Notably, the development of SWANS has been relatively painless. Since JiST inter-entity message creation and delivery is implicit, as well as message garbage collection and typing, the code is compact and intuitive. Components in JiST consume less than half of the code (in uncommented line counts) of comparable components in GloMoSim, which are already smaller than their counterpart implementations in ns2.
Every SWANS component is encapsulated as a JiST entity: it stores it own local state and interacts with other components via exposed event-based interfaces. SWANS contains components for constructing a node stack, as well components for a variety of mobility models and field configurations. This pattern simplifies simulation development by reducing the problem to creating relatively small, event-driven components. It also explicitly partitions the simulation state and the degree of inter-dependence between components, unlike the design of ns2 and GloMoSim. It also allows components to be readily interchanged with suitable alternate implementations of the common interfaces and for each simulated node to be independently configured. Finally, it also confines the simulation communication pattern. For example, Application or Routing components of different nodes cannot communicate directly. They can only pass messages along their own node stacks.

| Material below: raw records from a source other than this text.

(* ===== verification/ChargerStates.v ===== *)
(** * The charger's state machine

    [Charger::run_state_machine] of [src/modules/EVSE/EvseManager/Charger.cpp]: one
    definition per [case] of its switch, the part of every pass before the switch, and
    the loop.  [init] is the source's [initialize_state]; [time] is
    [time_in_current_state].  The clocks stand still during a pass, apart from the
    one place where the source sleeps. *)

From Stdlib Require Import String Floats.SpecFloat.
From S2P Require Import Prelude Float32 IecStateMachine EvseContext AuthHandler ChargerTypes ChargerOps.

Module ChgStates.

Import Chg ChgOps.
#[local] Open Scope string_scope.
#[local] Open Scope Z_scope.

Definition sleep_for (d : Z) : op () :=
  self s; assign (set_steady_now (steady_now s + ms d)) ;; assign (set_system_now (system_now s + ms d)).

Definition read_pp_ampacity : op (option double) :=
  self s;
  assign (set_pp_answers (tail (pp_answers s))) ;;
  mret (default None (head (pp_answers s))).

Definition not_plugged_or_disabled (s : Charger) : bool :=
  negb (flag_ev_plugged_in s) || flag_disable_requested s.

(** No authorization, no transaction, no car, or a request to disable. *)
Definition must_end (s : Charger) : bool :=
  negb (flag_authorized s) || negb (flag_transaction_active s) || not_plugged_or_disabled s.

(** ** Disabled, Idle *)
Definition in_Disabled (init : bool) : op () :=
  cwhen init
    (cp_state_F ;;
     emit (bsp_enable false) ;;
     emit (signal_simple_event Auth.Disabled)) ;;
  self s;
  cwhen (negb (flag_disable_requested s)) (set_state Idle).

Definition enter_Idle : op () :=
  bcb_toggle_reset ;;
  assign (set_iec_allow_close_contactor false) ;;
  self s;
  assign (set_hlc_charging_active (negb (is_AC s))) ;;
  assign (set_hlc_allow_close_contactor false) ;;
  assign (set_max_current_cable None) ;;
  assign (set_hlc_charging_terminate_pause Unknown) ;;
  assign (set_hlc_dc_renegotiation false) ;;
  assign (set_session_stop_pwm_off_deadline None) ;;
  assign (set_hlc_session_paused_by_evse false) ;;
  assign (set_hlc_session_restarted_by_ev false) ;;
  assign (set_legacy_wakeup_done false) ;;
  assign (set_hlc_d20_active false) ;;
  assign (set_hlc_d20_dynamic_mode false) ;;
  assign (set_d20_pause_requested false) ;;
  assign (set_d20_pause_confirmed false) ;;
  cp_state_X1 ;;
  assign (set_pwm_switched_off_at None) ;;
  deauthorize_internal ;;
  assign (set_flag_transaction_active false) ;;
  clear_errors_on_unplug ;;
  assign (set_slac_retries 0) ;;
  assign (set_slac_retries_exhausted false) ;;
  assign (set_wakeup_link_deadline None) ;;
  assign (set_hlc_failed false).

Definition in_Idle (init : bool) : op () :=
  cwhen init enter_Idle ;;
  self s;
  if flag_disable_requested s then set_state Disabled
  else if negb (bool_decide (shutdown_type s = NoShutdown)) then
    cwhen (negb (cp_state_F_active s)) cp_state_F
  else cwhen (cp_state_F_active s) cp_state_X1.

(** ** WaitingForAuthentication *)
(** Whether this session starts with 5 percent. *)
Definition choose_5_percent : op () :=
  assign (set_hlc_use_5percent_current_session false) ;;
  self s;
  match charge_mode s with
  | AC =>
      let hlc := ac_hlc_enabled s && negb (hlc_failed s) in
      assign (set_ac_hlc_enabled_current_session hlc) ;;
      cwhen hlc (assign (set_hlc_use_5percent_current_session
                           (ac_hlc_use_5percent s && negb (slac_retries_exhausted s))))
  | DC => assign (set_hlc_use_5percent_current_session true)
  end.

Definition start_5_percent : op () :=
  self s;
  cwhen (hlc_use_5percent_current_session s && flag_ev_plugged_in s)
    (sleep_for (sleep_before_enabling_pwm_hlc_mode_ms s) ;;
     self s;
     if flag_authorized s && is_AC s && ac_hlc_enabled_current_session s && negb (ac_enforce_hlc s)
     then assign (set_hlc_use_5percent_current_session false)
     else update_pwm_now PWM_5_PERCENT).

Definition enter_WaitingForAuthentication : op () :=
  assign (set_no_energy_warning_printed false) ;;
  assign (set_ac_x1_fallback_nominal_timeout_running false) ;;
  power_off ;;
  self s;
  cwhen (negb (session_active s)) (start_session false) ;;
  emit (signal_simple_event Auth.AuthRequired) ;;
  choose_5_percent ;;
  start_5_percent.

(** The ampacity of the cable is read once; [false]: it is not known yet. *)
Definition know_cable : op bool :=
  self s;
  if bool_decide (connector_type s = IEC62196Type2Socket) && bool_decide (max_current_cable s = None) then
    cable ← read_pp_ampacity;
    assign (set_max_current_cable cable) ;;
    mret (bool_decide (is_Some cable))
  else mret true.

(** DC waits some time for energy; [false]: wait. *)
Definition know_energy (time : Z) : op bool :=
  self s;
  if is_DC s then
    power ← power_available;
    if (power : bool) then mret true
    else if time <? WAIT_FOR_ENERGY_IN_AUTHLOOP_TIMEOUT_MS then mret false
    else
      self s;
      cwhen (negb (no_energy_warning_printed s))
        (assign (set_no_energy_warning_printed true) ;; emit signal_hlc_no_energy_available) ;;
      mret true
  else mret true.

(** AC after an authorization by EIM, figures 3 to 6 of ISO 15118-3. *)
Definition eim_with_hlc : op () :=
  self s;
  if ac_enforce_hlc s && negb (slac_retries_exhausted s) then
    assign (set_hlc_use_5percent_current_session true) ;; set_state PrepareCharging
  else if negb (matching_started s) then
    if hlc_use_5percent_current_session s then
      return_from_EF_to PrepareCharging zero zero ;;
      set_state T_step_EF ;;
      assign (set_hlc_use_5percent_current_session false)
    else set_state PrepareCharging
  else if hlc_use_5percent_current_session s then
    if hlc_charging_active s then set_state PrepareCharging
    else if ac_x1_fallback_nominal_timeout_running s then
      cwhen (AC_X1_FALLBACK_TO_NOMINAL_TIMEOUT_MS <?
               count_ms (steady_now s - ac_x1_fallback_nominal_timeout_started s))
        (assign (set_t_step_X1_return_state PrepareCharging) ;;
         assign (set_t_step_X1_return_pwm zero) ;;
         assign (set_t_step_EF_return_ampere zero) ;;
         assign (set_t_step_X1_until_unmatched false) ;;
         assign (set_hlc_use_5percent_current_session false) ;;
         set_state T_step_X1)
    else
      assign (set_ac_x1_fallback_nominal_timeout_running true) ;;
      assign (set_ac_x1_fallback_nominal_timeout_started (steady_now s))
  else set_state PrepareCharging.

(** [false]: the transaction could not be started. *)
Definition transaction_running : op bool :=
  self s; if flag_transaction_active s then mret true else start_transaction.

Definition eim_authorized : op () :=
  ok ← transaction_running;
  if negb ok then mret tt
  else
    self s;
    if is_AC s && ac_hlc_enabled_current_session s then eim_with_hlc else set_state PrepareCharging.

Definition pnc_authorized : op () :=
  ok ← transaction_running;
  if negb ok then mret tt
  else
    self s;
    if is_AC s then
      if hlc_charging_active s then
        assign (set_hlc_use_5percent_current_session true) ;; set_state PrepareCharging
      else cwhen (negb (hlc_use_5percent_current_session s) && negb (dlink_established s)) (set_state PrepareCharging)
    else set_state PrepareCharging.

Definition in_WaitingForAuthentication (init : bool) (time : Z) : op () :=
  cwhen init enter_WaitingForAuthentication ;;
  fatal ← stop_charging_on_fatal_error_internal;
  if (fatal : bool) then emit signal_slac_reset ;; set_state Finished
  else
    self s;
    if not_plugged_or_disabled s || flag_externally_cancelled s then set_state Finished
    else
      cable ← know_cable;
      if negb cable then mret tt
      else
        energy ← know_energy time;
        if negb energy then mret tt
        else
          self s;
          if flag_authorized s then (if authorized_pnc s then pnc_authorized else eim_authorized) else mret tt.

(** ** SwitchPhases, T_step_EF, T_step_X1, Reinit *)
Definition in_SwitchPhases (init : bool) (time : Z) : op () :=
  cwhen init
    (emit (signal_simple_event Auth.SwitchingPhases) ;;
     self s;
     if bool_decide (switch_3ph1ph_cp_state s = "E") then cp_state_E
     else if bool_decide (switch_3ph1ph_cp_state s = "F") then cp_state_F
     else cp_state_X1) ;;
  fatal ← stop_charging_on_fatal_error_internal;
  self s;
  if fatal || not_plugged_or_disabled s then set_state (switching_phases_return_state s)
  else cwhen (switch_3ph1ph_delay_s s * 1000 <=? time)
    (emit (bsp_switch_three_phases_while_charging (switch_3ph1ph_threephase s)) ;;
     assign (set_switch_3ph1ph_threephase_ongoing false) ;;
     set_state (switching_phases_return_state s)).

Definition in_T_step_EF (init : bool) (time : Z) : op () :=
  cwhen init (assign (set_t_step_ef_x1_pause false) ;; cp_state_F) ;;
  fatal ← stop_charging_on_fatal_error_internal;
  self s;
  if fatal || not_plugged_or_disabled s then
    cp_state_X1 ;; set_state (t_step_EF_return_state s)
  else if T_STEP_EF + STAY_IN_X1_AFTER_TSTEP_EF_MS <=? time then
    (if f_eq (t_step_EF_return_pwm s) zero then cp_state_X1
     else if hlc_use_5percent_current_session s then
       update_pwm_now PWM_5_PERCENT ;; assign (set_pwm_set_last_ampere (t_step_EF_return_ampere s))
     else
       update_pwm_now (t_step_EF_return_pwm s) ;; assign (set_pwm_set_last_ampere (t_step_EF_return_ampere s))) ;;
    set_state (t_step_EF_return_state s)
  else cwhen ((T_STEP_EF <=? time) && negb (t_step_ef_x1_pause s))
    (assign (set_t_step_ef_x1_pause true) ;; cp_state_X1).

Consequently, the elements of the simulated node stack above the Radio layer become trivially parallelizable, and may be distributed with low synchronization cost. In contrast, different Radios do contend (in simulation time) over the shared Field entity and raise the synchronization cost of a concurrent simulation execution. To reduce this contention in a distributed simulation, the simulated field may be partitioned into non-overlapping, cooperating Field entities along a grid.
It is important to note that, in JiST, communication among entities is very efficient. The design incurs no serialization, copy, or context-switching cost among co-located entities, since the Java objects contained within events are passed along by reference via the simulation time kernel. Simulated network packets are actually a chain of nested objects that mimic the chain of packet headers added by the network stack. Moreover, since the packets are timeless by design, a single broadcasted packet can be safely shared among all the receiving nodes and the very same object sent by an Application entity on one node will be received at the Application entity of another node. Similarly, if we use TCP in our node stack, then the same object will be referenced in the sending node's TCP retransmit buffer. This design conserves memory, which in turn allows for the simulation of larger network models.
Dynamically created objects such as packets can traverse many different control paths within the simulator and can have highly variable lifetimes. The accounting for when to free unused packets is handled entirely by the garbage collector. This not only simplifies the memory management protocol, but also eliminates a common source of memory leaks that can accumulate over long simulation runs.
The partitioning of node functionality into individual, fine-grained entities provides an additional degree of flexibility for distributed simulations. The entities can be vertically aggregated, as in GloMoSim, which allows communication along a network stack within a node to occur more efficiently. However, the entities can also be horizontally aggregated to allow communication across nodes to occur more efficiently. In JiST, this reconfiguration can happen without any change to the entities themselves. The distribution of entities across physical hosts running the simulation can be changed dynamically in response to simulation communication patterns and it does not need to be homogeneous.